We speculate that thalidomide can repress TGF to inhibit follicular growth and decrease ovarian reserve. TGF-α acts to promote the proliferation and differentiation of germ cells. In vitro studies have exhibited that TGF-α is expressed in ovarian follicles and theca-interstitial cells and regulates follicular growth, degeneration and atresia [29]. In the primordial phase, TGF-α is highly expressed in the oocytes, and as the primordial follicles develop, its expression decreases, indicating that it mainly modulates the development of primordial follicles and oocytes [30].

Thalidomide can suppress the expression of TNF-α, IL-6, IL-8, as well as TGF-α and TGF-β [31]. TGF downregulation further inhibits follicular growth, thus decreasing ovarian reserve. Therefore, CD women, if willing to be fertilized or pregnant, should avoid use of thalidomide. If unavoidable, their ovarian reserve should be closely monitored during medication.

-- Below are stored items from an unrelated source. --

Lemma tracked_request n acts m tuple c calls :
  tracked n acts calls -> m_IsRequest m = true ->
  tracked n (acts ++ [AMessage m tuple c]) (newTransaction (n + length (received acts)) m tuple c :: calls).
Proof.
  intros (Hc & Hd & Hl) Hm. destruct (newTransaction_fields (n + length (received acts)) m tuple c) as (T1 & T2 & T3 & T4 & _).
  cbv zeta in *. set (t := newTransaction _ _ _ _) in *.
  assert (received (acts ++ [AMessage m tuple c]) = received acts ++ [(m, tuple)]) as Er
    by (rewrite received_snoc; cbn; by rewrite Hm).
  split; [|split].
  - constructor; [|eapply Forall_impl; [exact Hc|]; intros ?; apply call_of_snoc].
    exists (length (received acts)), m. rewrite Er, T2, T4. split; [by apply list_lookup_middle|]. done.
  - cbn [fmap list_fmap]. constructor; [|done]. rewrite T1. intros (u & E & Hu)%list_elem_of_fmap.
    rewrite Forall_forall in Hc. destruct (Hc u Hu) as (i & m' & Hi & Hp & _). apply lookup_lt_Some in Hi. lia.
  - rewrite Er, fires_snoc, length_app. cbn. lia.
Qed.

We next assessed the effect of CD duration, extent, behavior and surgery on ovarian reserve. The results showed that they decreased ovarian reserve, but this decrease was not statistically significant. Previous studies have presented that surgery may decline the fertility of patients with inflammatory bowel disease, which can be explained by the fact that pelvic surgery, especially ileum pouch-anal anastomosis (IPPA), may injure reproductive organs, mainly the ovaries and oviducts [32]. But we did not find out the association between surgery and decreased ovarian reserve. We suppose that CD-related abdominal surgery brings less injury to pelvic organs in CD patients. In addition, the low fertility in CD women is not just associated with decreased ovarian reserve, but also post-surgical adhesions [33]. In the present study, we just evaluated the effect of ovarian reserve on fertility.

This study focused on the ovarian reserve function of patients with CD during their reproductive years, to explore the difference in AMH level between them and healthy women at matched age, and to analyze possible risk factors. Despite above-mentioned inspiring results, the present study, as a retrospective study, had certain limitations. First of all, although we recorded the patient’s fertility status, we lacked the data of adverse pregnancy outcome, and did not analyze the fertility status base on disease and drugs. Secondly, the methodology of serum AMH assays is still evolving and not globally standardized. The blood samples from both groups were not frozen during the study period and analyzed together at the end of recruiting for standardized AMH assay and methodology, which may cause some data bias. Finally, we did not compare AMH levels before and after medication. Long-term prospective studies may provide data on CD effect on ovarian reserve function in future. But we believe that our findings in the present study can be used to improve the management of CD women.

Conclusion

The ovarian reserve in CD women of child-bearing age is lower than that in healthy controls. Age, disease activity and thalidomide use are risk factors of decreased ovarian reserve. Thalidomide should be avoided in the treatment of CD women desiring fertilization. To prevent age-related infertility, an active therapy should be administered to induce CD remission and reproductive health education is needed.